_What is needed_
Give back exactly the first lines of the entries below, through the line with "AMDSMI_VRAM_TYPE_GDDR3 | AMDSMI_VRAM_TYPE_GDDR4".
** Source data follows **
(* ===== verification/SmiTypes.v ===== *)
(** * SmiTypes: the structures of AMD SMI (amdsmi.h)

    The members the library writes or reads; the others of a structure stay 0 or what the
    caller left in them. *)

From Stdlib Require Import String Ascii.
From S2P Require Import Prelude.
From S2P Require Import CString.
#[local] Open Scope Z_scope.

Definition AMDSMI_MAX_STRING_LENGTH : nat := 256.
Definition AMDSMI_MAX_CACHE_TYPES : nat := 10.
Definition AMDSMI_GPU_UUID_SIZE : Z := 38.
Definition AMDSMI_MAX_NUM_FREQUENCIES : nat := 33.
Definition AMDSMI_MAX_NUM_GFX_CLKS : nat := 8.
Definition AMDSMI_MAX_NUM_CLKS : nat := 4.
Definition AMDSMI_FW_ID__MAX : Z := 80.
Definition UINT16_MAX : Z := 65535.

Inductive processor_type_t :=
  | AMDSMI_PROCESSOR_TYPE_UNKNOWN | AMDSMI_PROCESSOR_TYPE_AMD_GPU | AMDSMI_PROCESSOR_TYPE_AMD_CPU
  | AMDSMI_PROCESSOR_TYPE_NON_AMD_GPU | AMDSMI_PROCESSOR_TYPE_NON_AMD_CPU | AMDSMI_PROCESSOR_TYPE_AMD_CPU_CORE
  | AMDSMI_PROCESSOR_TYPE_AMD_APU | AMDSMI_PROCESSOR_TYPE_AMD_NIC | AMDSMI_PROCESSOR_TYPE_BRCM_NIC
  | AMDSMI_PROCESSOR_TYPE_BRCM_SWITCH.

Definition AMDSMI_CLK_TYPE_SYS : Z := 0.
Definition AMDSMI_CLK_TYPE_MEM : Z := 4.
Definition AMDSMI_CLK_TYPE__MAX : Z := 9.

Definition AMDSMI_MEM_TYPE_FIRST : Z := 0.
Definition AMDSMI_MEM_TYPE_LAST : Z := 2.

Definition AMDSMI_VOLT_CURRENT : Z := 0.
Definition AMDSMI_VOLT_TYPE_VDDGFX : Z := 0.

Inductive amdsmi_vram_type_t :=
  | AMDSMI_VRAM_TYPE_UNKNOWN
  | AMDSMI_VRAM_TYPE_HBM | AMDSMI_VRAM_TYPE_HBM2 | AMDSMI_VRAM_TYPE_HBM2E | AMDSMI_VRAM_TYPE_HBM3 | AMDSMI_VRAM_TYPE_HBM3E
  | AMDSMI_VRAM_TYPE_DDR2 | AMDSMI_VRAM_TYPE_DDR3 | AMDSMI_VRAM_TYPE_DDR4 | AMDSMI_VRAM_TYPE_DDR5
  | AMDSMI_VRAM_TYPE_GDDR1 | AMDSMI_VRAM_TYPE_GDDR2 | AMDSMI_VRAM_TYPE_GDDR3 | AMDSMI_VRAM_TYPE_GDDR4
  | AMDSMI_VRAM_TYPE_GDDR5 | AMDSMI_VRAM_TYPE_GDDR6 | AMDSMI_VRAM_TYPE_GDDR7
  | AMDSMI_VRAM_TYPE_LPDDR4 | AMDSMI_VRAM_TYPE_LPDDR5.

(** The union: three, five, eight and 48 bits. *)
Record amdsmi_bdf_t := mkBdf {
  function_number : Z;
  device_number : Z;
  bus_number : Z;
  domain_number : Z;
}.

Definition bdf_zero : amdsmi_bdf_t := mkBdf 0 0 0 0.
Definition as_uint (b : amdsmi_bdf_t) : Z :=
  function_number b + 2 ^ 3 * device_number b + 2 ^ 8 * bus_number b + 2 ^ 16 * domain_number b.

Record amdsmi_vram_usage_t := mkSmiVramUsage { vu_vram_total : Z; vu_vram_used : Z }.

Record amdsmi_pcie_info_t := mkSmiPcieInfo {
  ps_max_pcie_width : Z;
  ps_max_pcie_speed : Z;
  ps_pcie_interface_version : Z;
  ps_slot_type : Z;
  pm_pcie_width : Z;
  pm_pcie_speed : Z;
  pm_pcie_bandwidth : Z;
  pm_pcie_replay_count : Z;
  pm_pcie_l0_to_recovery_count : Z;
  pm_pcie_replay_roll_over_count : Z;
  pm_pcie_nak_sent_count : Z;
  pm_pcie_nak_received_count : Z;
}.

Record amdsmi_power_cap_info_t := mkSmiPowerCap { power_cap : Z; max_power_cap : Z }.

Record amdsmi_vbios_info_t := mkSmiVbios { vbs_name : string; vbs_build_date : string; vbs_part_number : string; vbs_version : string }.

Record smi_cache := mkSmiCache {
  sc_cache_properties : Z;
  sc_cache_size : Z;
  sc_cache_level : Z;
  sc_max_num_cu_shared : Z;
  sc_num_cache_instance : Z;
}.

Record amdsmi_gpu_cache_info_t := mkSmiCacheInfo { sc_num_cache_types : Z; sc_cache : list smi_cache }.

Record fw_info_list := mkFwInfoList { fl_fw_id : Z; fl_fw_version : Z }.
Record amdsmi_fw_info_t := mkSmiFwInfo { sf_num_fw_info : Z; sf_fw_info_list : list fw_info_list }.

(** The texts are the arrays themselves: nobody clears them. *)
Record amdsmi_asic_info_t := mkSmiAsicInfo {
  sa_market_name : buffer;
  sa_vendor_id : Z;
  sa_vendor_name : buffer;
  sa_subvendor_id : Z;
  sa_device_id : Z;
  sa_rev_id : Z;
  sa_asic_serial : buffer;
  sa_oam_id : Z;
  sa_num_of_compute_units : Z;
  sa_target_graphics_version : Z;
  sa_subsystem_id : Z;
  sa_flags : Z;
}.

Record amdsmi_vram_info_t := mkSmiVramInfo {
  sv_vram_type : amdsmi_vram_type_t;
  sv_vram_size : Z;
  sv_vram_bit_width : Z;
  sv_vram_max_bandwidth : Z;
}.

Record amdsmi_driver_info_t := mkSmiDriverInfo { sd_driver_version : string; sd_driver_date : string; sd_driver_name : string }.

Record amdsmi_board_info_t := mkSmiBoardInfo {
  sb_model_number : string;
  sb_product_serial : string;
  sb_fru_id : string;
  sb_product_name : string;
  sb_manufacturer_name : string;
}.

Record amdsmi_power_info_t := mkSmiPowerInfo {
  sp_socket_power : Z;
  sp_current_socket_power : Z;
  sp_average_socket_power : Z;
  sp_gfx_voltage : Z;
  sp_soc_voltage : Z;
  sp_mem_voltage : Z;
  sp_power_limit : Z;
}.

Record amdsmi_clk_info_t := mkSmiClkInfo { sk_clk : Z; sk_min_clk : Z; sk_max_clk : Z; sk_clk_locked : Z; sk_clk_deep_sleep : Z }.

Record amdsmi_engine_usage_t := mkSmiEngineUsage { se_gfx_activity : Z; se_umc_activity : Z; se_mm_activity : Z }.

Record amdsmi_proc_info_t := mkProcInfo {
  pr_name : string;
  pr_pid : Z;
  pr_mem : Z;
  pr_engine_gfx : Z;
  pr_engine_enc : Z;
  pr_gtt_mem : Z;
  pr_cpu_mem : Z;
  pr_vram_mem : Z;
  pr_cu_occupancy : Z;
  pr_evicted_time : Z;
  pr_sdma_usage : Z;
}.

Record amdsmi_utilization_counter_t := mkUtilizationCounter { uc_type : Z; uc_value : Z; uc_fine_value_count : Z }.

Record amdsmi_frequencies_t := mkFrequencies { has_deep_sleep : bool; num_supported : Z; current : Z; frequency : list Z }.
Definition frequencies_zero : amdsmi_frequencies_t := mkFrequencies false 0 0 (repeat 0 AMDSMI_MAX_NUM_FREQUENCIES).

Record amdsmi_pcie_bandwidth_t := mkPcieBandwidth { transfer_rate : amdsmi_frequencies_t; lanes : list Z }.

Record amdsmi_version_t := mkVersion { v_major : Z; v_minor : Z; v_release : Z; v_build : string }.

Record amd_metrics_table_header_t := mkMetricsHeader { structure_size : Z; format_revision : Z; content_revision : Z }.

Record amdsmi_gpu_metrics_t := mkSmiGpuMetrics {
  sg_temperature_edge : Z;
  sg_temperature_hotspot : Z;
  sg_temperature_mem : Z;
  sg_average_gfx_activity : Z;
  sg_average_umc_activity : Z;
  sg_current_socket_power : Z;
  sg_current_gfxclk : Z;
  sg_current_socclk : Z;
  sg_current_fan_speed : Z;
  sg_voltage_soc : Z;
  sg_voltage_gfx : Z;
  sg_voltage_mem : Z;
  sg_current_gfxclks : list Z;
  sg_current_socclks : list Z;
}.
Definition gpu_metrics_zero : amdsmi_gpu_metrics_t :=
  mkSmiGpuMetrics 0 0 0 0 0 0 0 0 0 0 0 0 (repeat 0 AMDSMI_MAX_NUM_GFX_CLKS) (repeat 0 AMDSMI_MAX_NUM_CLKS).

Record amdsmi_process_info_t := mkProcessInfo { pi_process_id : Z; pi_vram_usage : Z; pi_sdma_usage : Z; pi_cu_occupancy : Z; pi_evicted_time : Z }.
** End of Source data **
_Output of the task_
(* ===== verification/SmiTypes.v ===== *)
(** * SmiTypes: the structures of AMD SMI (amdsmi.h)

    The members the library writes or reads; the others of a structure stay 0 or what the
    caller left in them. *)

From Stdlib Require Import String Ascii.
From S2P Require Import Prelude.
From S2P Require Import CString.
#[local] Open Scope Z_scope.

Definition AMDSMI_MAX_STRING_LENGTH : nat := 256.
Definition AMDSMI_MAX_CACHE_TYPES : nat := 10.
Definition AMDSMI_GPU_UUID_SIZE : Z := 38.
Definition AMDSMI_MAX_NUM_FREQUENCIES : nat := 33.
Definition AMDSMI_MAX_NUM_GFX_CLKS : nat := 8.
Definition AMDSMI_MAX_NUM_CLKS : nat := 4.
Definition AMDSMI_FW_ID__MAX : Z := 80.
Definition UINT16_MAX : Z := 65535.

Inductive processor_type_t :=
  | AMDSMI_PROCESSOR_TYPE_UNKNOWN | AMDSMI_PROCESSOR_TYPE_AMD_GPU | AMDSMI_PROCESSOR_TYPE_AMD_CPU
  | AMDSMI_PROCESSOR_TYPE_NON_AMD_GPU | AMDSMI_PROCESSOR_TYPE_NON_AMD_CPU | AMDSMI_PROCESSOR_TYPE_AMD_CPU_CORE
  | AMDSMI_PROCESSOR_TYPE_AMD_APU | AMDSMI_PROCESSOR_TYPE_AMD_NIC | AMDSMI_PROCESSOR_TYPE_BRCM_NIC
  | AMDSMI_PROCESSOR_TYPE_BRCM_SWITCH.

Definition AMDSMI_CLK_TYPE_SYS : Z := 0.
Definition AMDSMI_CLK_TYPE_MEM : Z := 4.
Definition AMDSMI_CLK_TYPE__MAX : Z := 9.

Definition AMDSMI_MEM_TYPE_FIRST : Z := 0.
Definition AMDSMI_MEM_TYPE_LAST : Z := 2.

Definition AMDSMI_VOLT_CURRENT : Z := 0.
Definition AMDSMI_VOLT_TYPE_VDDGFX : Z := 0.

Inductive amdsmi_vram_type_t :=
  | AMDSMI_VRAM_TYPE_UNKNOWN
  | AMDSMI_VRAM_TYPE_HBM | AMDSMI_VRAM_TYPE_HBM2 | AMDSMI_VRAM_TYPE_HBM2E | AMDSMI_VRAM_TYPE_HBM3 | AMDSMI_VRAM_TYPE_HBM3E
  | AMDSMI_VRAM_TYPE_DDR2 | AMDSMI_VRAM_TYPE_DDR3 | AMDSMI_VRAM_TYPE_DDR4 | AMDSMI_VRAM_TYPE_DDR5
  | AMDSMI_VRAM_TYPE_GDDR1 | AMDSMI_VRAM_TYPE_GDDR2 | AMDSMI_VRAM_TYPE_GDDR3 | AMDSMI_VRAM_TYPE_GDDR4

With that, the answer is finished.